Companies that market a product must find a way for their messages to be heard and seen by the public. In the modern world of marketing, so many different messages are conveyed that it can be difficult to get past the clutter. For that reason, businesses may need to be patient with delivering a specific message until it reaches the audience correctly. The number of times an advertisement or marketing material has to be broadcast to the public before it is truly realized and understood is called the effective frequency.
For a long time, the effective frequency of an advertisement was believed to be three. In other words, by the third time the ad is heard or seen by a consumer, he or she will have taken all the necessary information from the ad and processed it. This assumption is problematic because no two consumers see or hear a message the same way every time. In many cases, it may take some consumers to be shorter or longer to truly get the message.

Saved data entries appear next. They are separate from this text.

(** ** [st_delete] refines removal from the list *)

Lemma st_delete_spec h t ps l k `{!HashTypeLaws (type t)} :
  st_rep h t ps l →
  ∃ h' t' ps', st_delete h t k = Ok (a_find (type t) k l, h', t') ∧
    st_rep h' t' ps' (a_delete (type t) k l) ∧ type t' = type t ∧ framed h ps h' ps'.
Proof.
  intros (Hd & [[Hp ->]|[Hc Hcont]]); unfold st_delete.
  - rewrite (pk_packed _ _ Hp).
    destruct (find_packed_spec t l k Hp) as [[-> Hf]|(l1 & v0 & l2 & -> & -> & Hn)];
      cbn [mbind res_bind].
    + rewrite Hf, a_delete_None by done. exists h, t, [].
      split_and!; [done|by apply st_rep_packed|done|apply framed_refl].
    + destruct (packed_bins_load _ _ _ _ Hp) as [_ ->]. cbn [mbind res_bind].
      destruct (packed_remove_spec t l1 (k, v0) l2 Hp) as (t' & -> & Hp' & Ety). cbn [mbind res_bind].
      destruct (a_find_middle (type t) k l1 (k, v0) l2 Hd (equal_refl _ _)) as (-> & _ & _ & ->).
      exists h, t', []. split_and!; [done| |done|apply framed_refl].
      apply st_rep_packed; [done|]. rewrite Ety. by eapply distinct_remove.
  - subst l. rewrite (ch_packed _ _ _ Hc). pose proof (ch_nb _ _ _ Hc) as Hnb.
    rewrite cmod_ok by lia. cbn [mbind res_bind].
    set (i := do_hash (type t) k mod num_bins t).
    destruct (proj2 (ch_bins _ _ _ Hc) i) as (x & c & Hx & Hch & Hm); [apply Z.mod_pos_bound; lia|].
    destruct (delete_walk_spec (chain_fuel h) h t ps k x [] c Hc Hd Hx Hch) as
      [(p & Hp & Ek & h' & t' & l1 & l2 & -> & He & Hc' & Ec' & Ety & Hfr)|[Hno He]].
    + intros p Hp. by apply Hm.
    + apply chain_length in Hch. unfold chain_fuel. lia.
    + exists h', t', (l1 ++ l2). rewrite content_app in Hd |- *. cbn [content map] in Hd |- *.
      destruct (a_find_middle (type t) k _ (key (ent h p), record (ent h p)) _ Hd Ek) as (-> & _ & _ & ->).
      split_and!; [exact He| |done|done].
      apply st_rep_chained; [done|by rewrite Ec', content_app|].
      rewrite Ety. by eapply distinct_remove.
    + assert (a_find (type t) k (content h ps) = None) as Hf.
      { apply a_find_None. intros kv (p & -> & Hp)%list_elem_of_fmap. cbn [fst].
        destruct (EQUAL (type t) k (key (ent h p))) eqn:Ek; [|done].
        rewrite <- Ek. symmetry. rewrite Hno in Ek; [done|]. apply Hm. split; [done|].
        rewrite (ch_hash _ _ _ Hc p Hp), <- (equal_hash _ _ Ek). done. }
      rewrite Hf, a_delete_None by done. exists h, t, ps.
      split_and!; [exact He|by apply st_rep_chained|done|apply framed_refl].
Qed.
(** ** Where the code departs from its contract *)

(** The entries of a ring, from the last. *)
Lemma chained_last h t l p : chained h t (l ++ [p]) → live h p ∧ back (ent h p) = List.last l p ∧ back (ent h (head t)) = p ∧ live h (head t).
Proof.
  intros Hc. assert (head t = hd 0 (l ++ [p]) ∧ cyc h (l ++ [p])) as [Ehd Hcyc].
  { pose proof (ch_ring _ _ _ Hc) as Hring. destruct l; by destruct Hring. }
  assert (live h (head t)) as Hl by (eapply chained_live; [done|]; rewrite Ehd; destruct l; by left).
  assert (live h p) as Hp by (eapply chained_live; [done|set_solver]). split_and!; [done| | |done].
  - unfold cyc in Hcyc. rewrite dseg_app, last_snoc_default in Hcyc. by destruct Hcyc as [_ (_ & -> & _)].
  - rewrite Ehd. destruct l as [|x l]; destruct Hcyc as (_ & Hb & _); cbn [app hd]; rewrite Hb; [done|].
    change (x :: l ++ [p]) with ((x :: l) ++ [p]). apply last_snoc_default.
Qed.

(** The search for the slot of [r] on the chain at bin [i], where the entry [q] before it has been freed. *)
Lemma find_slot_freed h t i x c1 q c2 r : zlookup (bins t) i = Some x → chain h x (c1 ++ q :: c2) → r ∈ c2 →
  find_slot (chain_fuel (delete q h)) (delete q h) t (SBin i) r = Err BadPointer.
Proof.
  intros Hx Hch Hr. pose proof (chain_NoDup _ _ _ Hch) as Hnd. pose proof (chain_live _ _ _ q Hch ltac:(set_solver)) as Hq.
  assert (S (length c1) < chain_fuel (delete q h))%nat as Hf.
  { apply chain_length in Hch. rewrite length_app in Hch. cbn [length] in Hch. unfold chain_fuel.
    destruct Hq as [_ [e He]]. rewrite map_size_delete_Some by eauto. destruct c2; [set_solver|]. cbn [length] in Hch. lia. }
  assert (∀ fuel c0 cr, c0 ++ cr = c1 → (S (length cr) < fuel)%nat → find_slot fuel (delete q h) t (slot_after i c0) r = Err BadPointer) as G.
  { intros fuel c0 cr. revert fuel c0. induction cr as [|y cr IH]; intros fuel c0 <- Hfu; (destruct fuel as [|fuel]; [lia|]); cbn [find_slot].
    - rewrite app_nil_r in Hch. assert (read_slot (delete q h) t (slot_after i c0) = Ok q) as ->.
      { rewrite app_nil_r in Hnd. destruct c0 as [|z c0 _] using rev_ind; cbn in Hch |- *.
        - destruct Hch as [-> _]. by apply aload_ok.
        - unfold slot_after. rewrite last_snoc. assert (z ≠ q) by (intros ->; apply NoDup_app in Hnd as (_ & Hd & _); apply (Hd q); set_solver).
          rewrite <- app_assoc in Hch. cbn [app] in Hch. pose proof (chain_live _ _ _ z Hch ltac:(set_solver)) as Hz. apply chain_suffix in Hch as (_ & _ & Hn & _).
          cbn [read_slot]. rewrite deref_live by (by apply live_delete). cbn. by rewrite ent_delete_ne, Hn by done. }
      cbn [mbind res_bind]. rewrite (proj2 (Z.eqb_neq q 0)) by apply Hq. assert (r ≠ q).
      { intros ->. rewrite app_nil_r in Hnd. apply NoDup_app in Hnd as (_ & _ & [Hn _]%NoDup_cons). done. }
      rewrite (proj2 (Z.eqb_neq r q)) by done. destruct fuel as [|fuel]; [cbn in Hfu; lia|]. cbn [find_slot read_slot].
      unfold deref. rewrite (proj2 (Z.eqb_neq q 0)) by apply Hq. by rewrite lookup_delete_eq.
    - assert (y ≠ q ∧ r ≠ y) as [Hyq Hry].
      { rewrite <- app_assoc in Hnd. cbn [app] in Hnd. apply NoDup_app in Hnd as (_ & _ & [Hn _]%NoDup_cons). split; intros ->; set_solver. }
      assert (read_slot (delete q h) t (slot_after i c0) = Ok y) as ->.
      { rewrite <- app_assoc in Hch, Hnd. cbn [app] in Hch, Hnd. pose proof (read_slot_after h t i x c0 (y :: cr ++ q :: c2) Hx Hch) as E. cbn [hd] in E. rewrite <- E.
        destruct c0 as [|z c0 _] using rev_ind; [done|]. unfold slot_after. rewrite last_snoc. cbn [read_slot].
        assert (z ≠ q) by (intros ->; apply NoDup_app in Hnd as (_ & Hd & _); apply (Hd q); set_solver).
        rewrite !deref_live, ent_delete_ne; [done|done|eapply chain_live; [exact Hch|set_solver]|apply live_delete; [done|]; eapply chain_live; [exact Hch|set_solver]]. }
      cbn [mbind res_bind]. assert (y ≠ 0) by (eapply chain_live; [exact Hch|set_solver]).
      rewrite (proj2 (Z.eqb_neq y 0)), (proj2 (Z.eqb_neq r y)) by done.
      change (SNext y) with (slot_after i (c0 ++ [y])) || (assert (SNext y = slot_after i (c0 ++ [y])) as -> by (unfold slot_after; by rewrite last_snoc)).
      apply IH; [by rewrite <- app_assoc|cbn in Hfu; lia]. }
  exact (G _ [] c1 eq_refl Hf).
Qed.
Definition rb_ary_entry (a : rb_ary_t) (offset : Z) : res Z :=
  let n := rb_ary_len a in
  if n =? 0 then Ok Qnil else
  let offset := if offset <? 0 then offset + n else offset in
  if (offset <? 0) || (n <=? offset) then Ok Qnil else rb_ary_elt a offset.

(** The result is a new array or [nil]. *)
Definition rb_ary_subseq (a : rb_ary_t) (b n : Z) : res (option rb_ary_t) :=
  if (b <? 0) || (n <? 0) then Ok None else
  let alen := rb_ary_len a in
  if alen <? b then Ok None else
  let n := if (alen <? n) || (alen <? s64 (b + n)) then alen - b else n in
  if 0 <? n then c ← rary_concat ary_alloc a b n; Ok (Some c) else Ok (Some ary_alloc).

(** range.c, [rb_range_beg_len], for a range whose ends are integers: the
    outcome is [Some (beg, len)] or [None] for [nil]. *)
Definition rb_range_beg_len (b e : Z) (excl : bool) (n err : Z) : res (option (Z * Z)) :=
  let out_of_range := if err =? 0 then Ok None else Err (Raise RangeError) in
  let b := if b <? 0 then b + n else b in
  if b <? 0 then out_of_range else
  let clamp := (err =? 0) || (err =? 2) in
  if clamp && (n <? b) then out_of_range else
  let e := if clamp && (n <? e) then n else e in
  let e := if e <? 0 then e + n else e in
  let e := if excl then e else s64 (e + 1) in
  let l := s64 (e - b) in
  Ok (Some (b, if l <? 0 then 0 else l)).

(** An index argument: an integer, an offset and a length, or a range. *)
Inductive selector :=
  | SIndex (i : Z)
  | SSlice (b n : Z)
  | SRange (b e : Z) (excl : bool).

(** What [Array#[]] and [Array#slice!] return. *)
Inductive selected := Elt (v : Z) | Sub (a : option rb_ary_t).

Definition rb_ary_aref (a : rb_ary_t) (s : selector) : res selected :=
  match s with
  | SSlice b n =>
      let b := if b <? 0 then b + rb_ary_len a else b in
      Sub <$> rb_ary_subseq a b n
  | SIndex i => Elt <$> rb_ary_entry a i
  | SRange b e excl =>
      o ← rb_range_beg_len b e excl (rb_ary_len a) 0;
      match o with
      | None => Ok (Elt Qnil)
      | Some (b, n) => Sub <$> rb_ary_subseq a b n
      end
  end.

Definition rb_ary_at (a : rb_ary_t) (pos : Z) : res Z := rb_ary_entry a pos.

(** ** Operations that dispatch to the rest of the interpreter

    What the operations below use of it: the [$SAFE] level, the type tag of an
    object, and [==] between two objects that are not both special constants,
    which does not change the arrays at hand. *)

Class Runtime := {
  rb_safe_level : Z;
  heap_type : Z → ruby_value_type;
  rb_equal : Z → Z → bool
}.

Section operations.
Context `{RT : Runtime}.

Definition ary_modify (a : rb_ary_t) : res unit := rb_ary_modify rb_safe_level a.

Definition rb_equal_fast (x y : Z) : bool :=
  if x =? y then true else
  if SPECIAL_CONST_P x && SPECIAL_CONST_P y &&
     bool_decide (rb_type heap_type x = rb_type heap_type y) then false else
  if bool_decide (rb_type heap_type x = T_SYMBOL) then x =? y else
  rb_equal x y.
Lemma count_loop_spec fuel a l1 y l2 obj n :
  rep a (l1 ++ y :: l2) → (length l2 < fuel)%nat →
  count_loop fuel a (zlen (l1 ++ y :: l2)) (zlen l1) obj n = Ok (n + occurrences obj (y :: l2)).
Proof.
  revert l1 y l2 n. induction fuel as [|fuel IH]; intros l1 y l2 n Hr Hf; [lia|]. cbn [count_loop].
  destruct (rary_index_of_item_spec a _ obj l1 y l2 Hr eq_refl) as [[-> Hn]|(m1 & x & m2 & E & Hm & Hx & ->)];
    cbn [mbind res_bind].
  - rewrite Z.eqb_refl, occurrences_none by done. f_equal. lia.
  - assert (occurrences obj (y :: l2) = 1 + occurrences obj m2) as ->.
    { rewrite E. unfold occurrences. rewrite List.filter_app, zlen_app. cbn. rewrite Hx, zlen_cons.
      pose proof (occurrences_none obj m1 Hm) as E0. unfold occurrences in E0. lia. }
    rewrite E in Hr |- *. rewrite app_assoc in Hr |- *. rewrite (not_found_bound _ _ _ Hr).
    replace (zlen (l1 ++ m1) + 1) with (zlen ((l1 ++ m1) ++ [x])) by (rewrite zlen_app, zlen_cons, zlen_nil; lia).
    replace ((l1 ++ m1) ++ x :: m2) with (((l1 ++ m1) ++ [x]) ++ m2) in * by (by rewrite <- !app_assoc).
    destruct m2 as [|z m2].
    + rewrite app_nil_r, Z.eqb_refl. unfold occurrences. cbn. f_equal.
    + pose proof (zlen_nonneg m2). rewrite (proj2 (Z.eqb_neq _ _)) by (rewrite (zlen_app _ (z :: m2)), zlen_cons; lia).
      rewrite IH; [f_equal; lia|done|]. apply (f_equal length) in E. rewrite length_app in E. simpl in *. lia.
Qed.
(* ===== verification/BigDiv.v ===== *)
(** * bignum.c: division

    [bigdivrem1] is Knuth's algorithm D.  With the divisor shifted so that its
    top digit has its top bit set, the quotient digit estimated from the two top
    digits of the window is never too small and at most two too large; the loop
    that adds the divisor back therefore runs at most twice. *)

From S2P Require Import Prelude Big BigVal BigAdd BigMul.

Lemma s128_u128 z e : s128 (z + u128 e) = s128 (z + e).
Proof.
  unfold s128, u128. f_equal. replace (z + e mod 2 ^ 128 + 2 ^ 127) with (e mod 2 ^ 128 + (z + 2 ^ 127)) by lia.
  rewrite Zplus_mod_idemp_l. f_equal. lia.
Qed.

Lemma u128_zero e : - BIGRAD * BIGRAD < e < BIGRAD * BIGRAD → u128 e = 0 → e = 0.
Proof.
  unfold u128. replace (- BIGRAD * BIGRAD) with (- (BIGRAD * BIGRAD)) by lia. rewrite BIGRAD_sq. intros He Hm.
  apply Z.mod_divide in Hm as [k ->]; [|done]. nia.
Qed.

(** ** One quotient digit *)

(** Multiply and subtract. *)
Lemma mulsub_loop q o ys zs k :
  0 ≤ q < BIGRAD → ok ys → ok zs → 0 ≤ o → 0 ≤ k ≤ zlen ys → o + k ≤ zlen zs →
  returns (for_range 0 k (mulsub_step ys q o) (0, 0, zs)) (λ '(num, t2, zds),
    -1 ≤ num ≤ 0 ∧ 0 ≤ t2 < BIGRAD ∧ ok zds ∧ zlen zds = zlen zs ∧
    seg zds o k + (num - t2) * BIGRAD ^ k = seg zs o k - q * seg ys 0 k ∧
    ∀ j, ¬ (o ≤ j < o + k) → dg zds j = dg zs j).
Proof.
  intros Hq Hy Hz Ho Hk Hl. pose proof BIGRAD_pos as HB.
  apply (for_range_inv (λ k '(num, t2, zds), -1 ≤ num ≤ 0 ∧ 0 ≤ t2 < BIGRAD ∧ ok zds ∧ zlen zds = zlen zs ∧
    seg zds o k + (num - t2) * BIGRAD ^ k = seg zs o k - q * seg ys 0 k ∧
    ∀ j, ¬ (o ≤ j < o + k) → dg zds j = dg zs j)); [lia|rewrite !seg_0; split_and!; try done; lia|].
  intros j [[num t2] zds] Hj (Hn & Ht & Hok & Hlz & Hv & Hrest). cbn [mulsub_step].
  rewrite !aload_dg by lia. cbn [mbind res_bind].
  destruct (mul_bound (dg ys j) q t2 (dg zds (o + j)) (Hy j) Hq Ht (Hok (o + j))) as [H1 H2].
  rewrite (u128_digits (t2 + dg ys j * q)) by lia. set (t := t2 + dg ys j * q) in *.
  pose proof (BIGLO_range t). pose proof (Hok (o + j)) as Hzj. pose proof (BIGDN_bounds t 0 (BIGRAD - 1) ltac:(lia)).
  rewrite s128_u128, s128_digits by lia.
  rewrite store_if; [|lia|done|intros He; apply u128_zero in He; [done|nia]]. cbn [mbind res_bind].
  apply returns_ret. set (w := dg zds (o + j) + (num - BIGLO t)) in *.
  pose proof (BIGLO_range w). pose proof (BIGDN_bounds w (-1) 0 ltac:(lia)).
  split_and!; [lia..|by apply ok_insert|by rewrite zlen_insert| |].
  - rewrite seg_insert_last, !(seg_S _ _ j), Z.add_0_l, pow_S by lia.
    pose proof (split_digit w (BIGRAD ^ j)). pose proof (split_digit t (BIGRAD ^ j)).
    rewrite <- (Hrest (o + j)) by lia. unfold w, t in *. lia.
  - intros p Hp. rewrite dg_insert by lia. rewrite decide_False by lia. apply Hrest. lia.
Qed.

(** Add back. *)
Lemma div_addback_spec ys ny j zs :
  ok ys → ok zs → 0 ≤ ny ≤ j → ny ≤ zlen ys → j < zlen zs →
  returns (div_addback ys ny j zs) (λ '(c, zds),
    0 ≤ c ≤ 1 ∧ ok zds ∧ zlen zds = zlen zs ∧
    seg zds (j - ny) ny + c * BIGRAD ^ ny = seg zs (j - ny) ny + seg ys 0 ny ∧
    ∀ p, ¬ (j - ny ≤ p < j) → dg zds p = dg zs p).
Proof.
  intros Hy Hz Hny Hly Hl. pose proof BIGRAD_pos as HB. unfold div_addback. set (o := j - ny).
  eapply returns_mono.
  - apply (for_range_inv (λ k '(c, zds), 0 ≤ c ≤ 1 ∧ ok zds ∧ zlen zds = zlen zs ∧
      seg zds o k + c * BIGRAD ^ k = seg zs o k + seg ys 0 k ∧
      ∀ p, ¬ (o ≤ p < o + k) → dg zds p = dg zs p)); [lia|rewrite !seg_0; split_and!; try done; lia|].
    intros k [c zds] Hk (Hc & Hok & Hlz & Hv & Hrest). cbn [addback_step].
    rewrite !aload_dg by lia. cbn [mbind res_bind]. pose proof (Hy k). pose proof (Hok (o + k)).
    rewrite (u128_digits (c + _)) by nia. rewrite s128_digits by lia.
    rewrite store_if by (done || lia). cbn [mbind res_bind]. apply returns_ret.
    set (w := dg zds (o + k) + (c + dg ys k)) in *.
    pose proof (BIGLO_range w). pose proof (BIGDN_bounds w 0 1 ltac:(lia)).
    split_and!; [lia..|by apply ok_insert|by rewrite zlen_insert| |].
    + rewrite seg_insert_last, !(seg_S _ _ k), Z.add_0_l, pow_S by lia.
      pose proof (split_digit w (BIGRAD ^ k)). rewrite <- (Hrest (o + k)) by lia. unfold w in *. lia.
    + intros p Hp. rewrite dg_insert by lia. rewrite decide_False by lia. apply Hrest. lia.
  - intros [c zds] (Hc & Hok & Hlz & Hv & Hrest). split_and!; try done; [lia..|]. intros p Hp. apply Hrest. lia.
Qed.
(* ===== verification/BigStr.v ===== *)
(** * bignum.c: integers from and to text

    [rb_cstr_to_inum] reads a numeral; [big2str_orig] writes the digits of a
    number of moderate size in place, four at a time. *)

From S2P Require Import Prelude Util Big BigVal BigAdd BigMul BigDiv BigBits.

Section text.
Context `{J : Junk}.

(** ** Reading *)

Definition conv_digit (c : Z) : Z :=
  if negb (ISASCII c) then -1 else
  if ISDIGIT c then c - 48 else
  if ISLOWER c then c - 97 + 10 else
  if ISUPPER c then c - 65 + 10 else -1.

(** [base <= 0]: the base is told by a prefix. *)
Definition guess_base (str : cstr) (base : Z) : Z :=
  if 0 <? base then base else
  if peek str =? 48 then
    let c := peek (tail str) in
    if (c =? 120) || (c =? 88) then 16 else
    if (c =? 98) || (c =? 66) then 2 else
    if (c =? 111) || (c =? 79) then 8 else
    if (c =? 100) || (c =? 68) then 10 else 8
  else if base <? -1 then - base else 10.

Definition skip_prefix (str : cstr) (lower upper : Z) : cstr :=
  if (peek str =? 48) && ((peek (tail str) =? lower) || (peek (tail str) =? upper)) then tail (tail str) else str.

(** [switch (base)]: the bits one digit needs, and the string after a prefix. *)
Definition digit_bits (str : cstr) (base : Z) : res (Z * cstr) :=
  if base =? 2 then Ok (1, skip_prefix str 98 66) else
  if base =? 3 then Ok (2, str) else
  if base =? 8 then Ok (3, skip_prefix str 111 79) else
  if (4 <=? base) && (base <=? 7) then Ok (3, str) else
  if base =? 10 then Ok (4, skip_prefix str 100 68) else
  if (9 <=? base) && (base <=? 15) then Ok (4, str) else
  if base =? 16 then Ok (4, skip_prefix str 120 88) else
  if (base <? 2) || (36 <? base) then Err (Raise ArgumentError) else
  Ok (if base <=? 32 then 5 else 6, str).

(** [while ((c = *++str) == '0' || c == '_')]; [prev] is [str - 1]. *)
Fixpoint squeeze_loop (prev str : cstr) (us : Z) : cstr * cstr :=
  match str with
  | [] => (prev, str)
  | c :: str' =>
      if c =? 48 then squeeze_loop str str' 0 else
      if c =? 95 then if 2 <=? us + 1 then (prev, str) else squeeze_loop str str' (us + 1)
      else (prev, str)
  end.

Definition squeeze (str : cstr) : cstr :=
  if peek str =? 48 then
    let '(prev, str) := squeeze_loop str (tail str) 0 in
    if (peek str =? 0) || ISSPACE (peek str) then prev else str
  else str.
(* ===== verification/NumericSpec.v ===== *)
(** * numeric.c: the methods of Integer compute on [Z]

    [computes m v]: the method returns the canonical integer of value [v].  Each
    method is related to the operation of [Z] it stands for, for fixnum and
    bignum receivers and operands. *)

From Stdlib Require Import Zquot.
From S2P Require Import Prelude Util Big BigVal BigAdd BigMul BigDiv BigBits BigPow BigStr BigThm Numeric.

Definition computes (m : res num) (v : Z) : Prop := returns m (λ z, nval z = v ∧ canon z).

Ltac fix_range := rewrite ?FIXNUM_MIN_val, ?FIXNUM_MAX_val in *; unfold LONG_MIN, LONG_MAX in *; try lia.

(** ** Boxing *)

(** [LONG2FIX] keeps the low 62 bits. *)
Lemma box_wrap c : FIX2LONG (INT2FIX c) = (c + 2 ^ 61) mod 2 ^ 62 - 2 ^ 61.
Proof.
  unfold FIX2LONG, INT2FIX, FIXNUM_FLAG, s64, u64. rewrite Z.shiftl_mul_pow2 by lia.
  rewrite lor_add by lia. rewrite Z.shiftr_div_pow2 by lia.
  rewrite Z.add_mod_idemp_l by lia. change (2 ^ 2) with 4. change (2 ^ 63) with (4 * 2 ^ 61). change (2 ^ 64) with (4 * 2 ^ 62).
  replace (c * 4 + 1 + 4 * 2 ^ 61) with (1 + (c + 2 ^ 61) * 4) by lia.
  replace ((1 + (c + 2 ^ 61) * 4) mod (4 * 2 ^ 62)) with (1 + 4 * ((c + 2 ^ 61) mod 2 ^ 62)).
  - replace (1 + 4 * ((c + 2 ^ 61) mod 2 ^ 62) - 4 * 2 ^ 61) with (1 + ((c + 2 ^ 61) mod 2 ^ 62 - 2 ^ 61) * 4) by lia.
    rewrite Z.div_add by lia. change (1 / 4) with 0. lia.
  - apply Z.mod_unique with ((c + 2 ^ 61) / 2 ^ 62); [pose proof (Z.mod_pos_bound (c + 2 ^ 61) (2 ^ 62)); lia|].
    pose proof (Z.div_mod (c + 2 ^ 61) (2 ^ 62)). lia.
Qed.

Lemma box_small c : FIXNUM_MIN ≤ c ≤ FIXNUM_MAX → FIX2LONG (INT2FIX c) = c.
Proof. fix_range. intros. rewrite box_wrap, Z.mod_small by lia. lia. Qed.

Lemma box_large c : ¬ (FIXNUM_MIN ≤ c ≤ FIXNUM_MAX) → FIX2LONG (INT2FIX c) ≠ c.
Proof. fix_range. intros ? E. rewrite box_wrap in E. pose proof (Z.mod_pos_bound (c + 2 ^ 61) (2 ^ 62)). lia. Qed.

Lemma canon_fix n : canon (Fixnum n) ↔ - 2 ^ 61 ≤ n ≤ 2 ^ 61 - 1.
Proof. cbn [canon]. by rewrite FIXNUM_MIN_val, FIXNUM_MAX_val. Qed.

Lemma computes_fix n : - 2 ^ 61 ≤ n ≤ 2 ^ 61 - 1 → computes (Ok (Fixnum n)) n.
Proof. intros. apply returns_ret. split; [done|]. by apply canon_fix. Qed.

Lemma computes_self x : canon x → computes (Ok x) (nval x).
Proof. intros. by apply returns_ret. Qed.

Lemma computes_eq m v w : computes m v → v = w → computes m w.
Proof. by intros ? <-. Qed.

Lemma computes_ex m v : (∃ z, m = Ok z ∧ nval z = v ∧ canon z) → computes m v.
Proof. done. Qed.

(** A canonical integer is a fixnum exactly if its value fits. *)
Lemma canon_fixnum x : canon x → - 2 ^ 61 ≤ nval x ≤ 2 ^ 61 - 1 → x = Fixnum (nval x).
Proof. intros Hx Hr. apply canon_unique; [done|by apply canon_fix|done]. Qed.

Lemma canon_bignum b : canon (Bignum b) → ¬ (- 2 ^ 61 ≤ bigval b ≤ 2 ^ 61 - 1).
Proof. intros (_ & _ & _ & H). fix_range. Qed.

Section methods.
Context `{J : Junk}.

Lemma int2num_spec n : LONG_MIN ≤ n ≤ LONG_MAX → computes (rb_int2inum n) n.
Proof.
  intros Hn. unfold rb_int2inum, FIXABLE, POSFIXABLE, NEGFIXABLE.
  rewrite FIXNUM_MIN_val, FIXNUM_MAX_val.
  destruct (Z.ltb_spec n (2 ^ 61 - 1 + 1)), (Z.leb_spec (- 2 ^ 61) n); cbn [andb]; [apply computes_fix; lia|..];
    destruct (int2big_wf n Hn) as (b & -> & [[Hok Hl] Ht _] & Hv & _); cbn [mbind res_bind];
    apply returns_ret; (split; [done|]); cbn [canon]; (split_and!; [done..|]); fix_range.
Qed.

However, it is crucial for marketers to try to reach an accurate total for an effective frequency. This way, they can correctly plan the number of advertisements to run. If a marketer’s research shows the frequency to be six, that’s how many times an advertisement should be broadcast for best results.
Without a proper indicator of effective frequency, marketers can end up wasting advertising money. This is because advertising works on a principle of diminishing returns. This means that the more times an advertisement is shown beyond its optimal amount, the lower the impact on the consumer. Advertisers that exceed this optimal frequency are essentially spending more money for a lower return.